Gül Esin: Türkiye’nin ilk kadın muhtarı 1933 yılında Türkiye’nin ilk kadın muhtarı seçilen Gül Esin, Aydın’ın Çine İlçesi, Karpuzlu Bucağı’nın muhtarlığını yaptığı dönemde Atatürk tarafından ödüllendirilmiştir. Muhtar olmasının ardından kahvehanelerde kumar oynamayı yasaklayan Gül Esin, kız kaçırma olaylarını önlemiş ve nikah işlerini düzene sokarak da büyük başarı elde etmişti.
Sadiye Hanım: Türkiye’nin ilk kadın belediye başkanı 1930 yılında, bugün Artvin ili Yusufeli ilçesine bağlı Kılıçkaya (eski adıyla Ersis) beldesinde Belediye Başkanı seçildi ve iki yıl bu görevi yürüttü.

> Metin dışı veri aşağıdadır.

Lemma accepted_runs (g : GameController) (i : nat) (p : Player)
      (action : string) (amount : Z) (g1 : GameController) :
  current_player g = Ok (i, p) ->
  accepted g i p action amount g1 ->
  process_action action amount g = (Ok tt, finish_action g1).
Proof.
  intros Hcur Hacc.
  destruct (current_player_Some _ _ _ Hcur) as [Hidx Hp].
  unfold process_action, process_raise, get_legal_actions. run_monad.
  rewrite Hidx. simpl. rewrite Hcur. simpl.
  rewrite legal_for_CALL, legal_for_CHECK, legal_for_RAISE_truthy. simpl.
  destruct Hacc as [amt|amt Hz|amt Hpots|amt Hpots Hl Hm Ha Hb Hcb]; simpl.
  - rewrite Hp. simpl. unfold finish_action. simpl. by case_match.
  - replace (highest_bet g - current_bet p =? 0) with true
      by (symmetry; by apply Z.eqb_eq).
    simpl. unfold finish_action. simpl. by case_match.
  - destruct (pots (table g)) as [|pot rest] eqn:Hpots'; [done|].
    rewrite Hp. simpl.
    unfold finish_action, do_call, pot_add_game. simpl. rewrite Hpots'.
    destruct (Player_bet p (Z.min (highest_bet g - current_bet p) (stack p)))
      as [p' actual] eqn:Hbet.
    simpl. rewrite Hpots'. simpl. by case_match.
  - replace (highest_bet g - current_bet p <? stack p) with true
      by (symmetry; by apply Z.ltb_lt).
    replace (Z.min (highest_bet g + min_raise g) (stack p + current_bet p) =? 0)
      with false by (symmetry; by apply Z.eqb_neq).
    simpl.
    replace (amt =? 0) with false by (symmetry; by apply Z.eqb_neq).
    rewrite Hp.
    replace ((amt <? highest_bet g + min_raise g)
             && negb (amt =? stack p + current_bet p)) with false.
    2:{ symmetry. apply andb_false_iff. destruct Hb as [Hb| ->].
        - left. apply Z.ltb_ge. lia.
        - right. by rewrite Z.eqb_refl. }
    replace (amt - current_bet p <? 0) with false
      by (symmetry; apply Z.ltb_ge; lia).
    destruct (pots (table g)) as [|pot rest] eqn:Hpots'; [done|].
    rewrite Hp. simpl.
    unfold finish_action, do_raise, pot_add_game. simpl. rewrite Hpots'.
    destruct (Player_bet p (amt - current_bet p)) as [p' actual] eqn:Hbet.
    simpl. rewrite Hpots'. simpl.
    repeat (case_match; simplify_eq; simpl in *; try done).
Qed.

(** For the player whose turn it is, [process_action] returns without an
    error exactly in these cases: [FOLD], always; [CHECK], when the
    player's bet equals the highest bet; [CALL], always (as long as the
    table has a pot to pay into); [RAISE], when the player holds more
    than the call, the amount is not 0, is not below what the player
    has already bet, and reaches [highest_bet + min_raise] or is exactly
    the player's all-in. Any other action word is rejected. *)
Theorem process_action_accepts
        (g : GameController) (i : nat) (p : Player) (action : string) (amount : Z) :
  current_player g = Ok (i, p) ->
  fst (process_action action amount g) = Ok tt
  <-> action = "FOLD"
      \/ (action = "CHECK" /\ highest_bet g = current_bet p)
      \/ (action = "CALL" /\ pots (table g) <> [])
      \/ (action = "RAISE" /\ raise_allowed g p amount).
Proof.
  intros Hcur. split.
  - destruct (process_action action amount g) as [[[]|e] g'] eqn:H; [|done].
    intros _.
    apply process_action_Ok in H as (i0 & p0 & g1 & Hcur0 & Hacc & _).
    rewrite Hcur in Hcur0. injection Hcur0 as <- <-.
    destruct Hacc as [amt|amt Hz|amt Hpots|amt Hpots Hl Hm Ha Hb Hcb].
    + by left.
    + right; left. split; [done|lia].
    + right; right; left. done.
    + right; right; right. by repeat split.
  - intros [->|[[-> Hz]|[[-> Hpots]|[-> (Hpots & Hl & Hm & Ha & Hb & Hcb)]]]].
    + by rewrite (accepted_runs g i p "FOLD" amount _ Hcur (acc_fold g i p amount)).
    + assert (highest_bet g - current_bet p = 0) as Hz' by lia.
      by rewrite (accepted_runs g i p "CHECK" amount _ Hcur
                    (acc_check g i p amount Hz')).
    + by rewrite (accepted_runs g i p "CALL" amount _ Hcur
                    (acc_call g i p amount Hpots)).
    + by rewrite (accepted_runs g i p "RAISE" amount _ Hcur
                    (acc_raise g i p amount Hpots Hl Hm Ha Hb Hcb)).
Qed.

Lemma process_action_accepts_witness :
  fst (process_action "CHECK" 0 after_blinds) = Ok tt
  <-> "CHECK" = "FOLD"
      \/ ("CHECK" = "CHECK"
          /\ highest_bet after_blinds
             = current_bet (mkPlayer "P1" 990 false [] true false 10 10))
      \/ ("CHECK" = "CALL" /\ pots (table after_blinds) <> [])
      \/ ("CHECK" = "RAISE"
          /\ raise_allowed after_blinds
               (mkPlayer "P1" 990 false [] true false 10 10) 0).
Proof.
  exact (process_action_accepts after_blinds 0
           (mkPlayer "P1" 990 false [] true false 10 10) "CHECK" 0
           after_blinds_actor).
Defined.

(** ** Whose turn it is *)

Lemma round_over_no_actor (g : GameController) :
  (forall p, p ∈ players (table g) -> can_act p = false) ->
  is_round_over g = true.
Proof.
  intros Hnone. unfold is_round_over. apply round_over_loop_spec.
  intros j p Hp Hact. rewrite Hnone in Hact; [done|].
  apply list_elem_of_lookup. eauto.
Qed.

Lemma py_index_nonneg {A} (l : list A) (i : Z) :
  0 <= i < Z.of_nat (length l) -> py_index l i = Some (Z.to_nat i).
Proof.
  intros Hi. unfold py_index.
  replace ((0 <=? i) && (i <? Z.of_nat (length l))) with true; [done|].
  symmetry. apply andb_true_iff. split; [apply Z.leb_le|apply Z.ltb_lt]; lia.
Qed.

(** A state whose turn index came out of [_next_active]. *)
Lemma turn_from_next_active (g : GameController) (start_idx : Z) :
  current_idx g = _next_active g start_idx ->
  is_round_over g = false ->
  exists i p, current_player g = Ok (i, p)
              /\ Z.of_nat i = current_idx g /\ can_act p = true.
Proof.
  intros Hidx Hopen.
  destruct (Z.eq_dec (_next_active g start_idx) (-1)) as [Hneg|Hpos].
  { pose proof (round_over_no_actor g (next_active_none g start_idx Hneg)).
    congruence. }
  assert (players (table g) <> []) as Hne.
  { intros Hnil. apply Hpos. unfold _next_active. by rewrite Hnil. }
  destruct (next_active_range g start_idx Hne)
    as [Hneg|(Hrange & p & Hp & Hact)]; [done|].
  exists (Z.to_nat (_next_active g start_idx)), p.
  unfold current_player. rewrite Hidx, (py_index_nonneg _ _ Hrange), Hp.
  split; [done|]. split; [lia|done].
Qed.

Lemma is_round_over_set_current_idx (g : GameController) (i : Z) :
  is_round_over (set_current_idx g i) = is_round_over g.
Proof.
  unfold is_round_over. simpl.
  generalize 0. induction (players (table g)) as [|q qs IH]; intros k; [done|].
  simpl. by rewrite IH.
Qed.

Müfide İlhan: Türkiye’nin ilk kadın il belediye başkanı 1950 yılında Mersin'de Belediye Başkanı seçilen ve kendisinden sıklıkla "Türkiye'nin ilk kadın belediye başkanı" olarak bahsedilen Müfide İlhan, Türkiye'nin "ilk kadın il belediye başkanı"dır
Türkan Akyol: Türkiye’nin ilk kadın bakanı ve rektörü 1928 doğumlu Akyol, Ankara Üniversitesi Tıp Fakültesi’ni bitirdikten sonra Dahiliye ve Göğüs Hastalıkları uzmanlığını aldı. Prof. Dr. Türkan Akyol, 25 Mart 1971'de 1. Nihat Erim hükümetinde Sağlık ve Sosyal Yardım Bakanlığına atanarak Türkiye'nin ilk kadın bakanı oldu. 13 Aralık 1971'de görevinden istifa ile ayrılıp tekrar Ankara Üniversitesi'ne döndü. 1980 yılında Ankara Üniversitesi'ne Rektör seçildi. Bu seçim Prof. Dr. Türkan Akyol'a ilk Kadın Bakan unvanının ardından, bir de Türkiye'nin İlk Kadın Rektör unvanını almasını sağladı.
Bedriye Tahir Gökmen: Türkiye’nin ilk kadın pilotu Birçok kitapta Sabiha Gökçen, ilk kadın Türk pilot olarak geçer fakat Sabiha Gökçen ilk kadın savaş pilotumuzdur (1937). Türkiye’nin ilk kadın pilotu Gökçen’den yaklaşık 4 sene evvel brövesini alan, Gökmen Bacı adı ile bilinen Bedriye Tahir Gökmen’di. 1932 yılında Vecihi Uçuş Okulu’nda havacılık eğitimine başlayan cesur kadın bir yandan memurluk yaparken bir yandan uçuş eğitimlerini sürdürdü. 1933’te bröve aldı. Abdurrahman Türkkuşu ona Gökmen lakabını takmıştı. Gökmen Bacı olarak tanınan Bedriye Tahir, 1934’te Soyadı Kanunu çıkınca Gökmen soyadını aldı.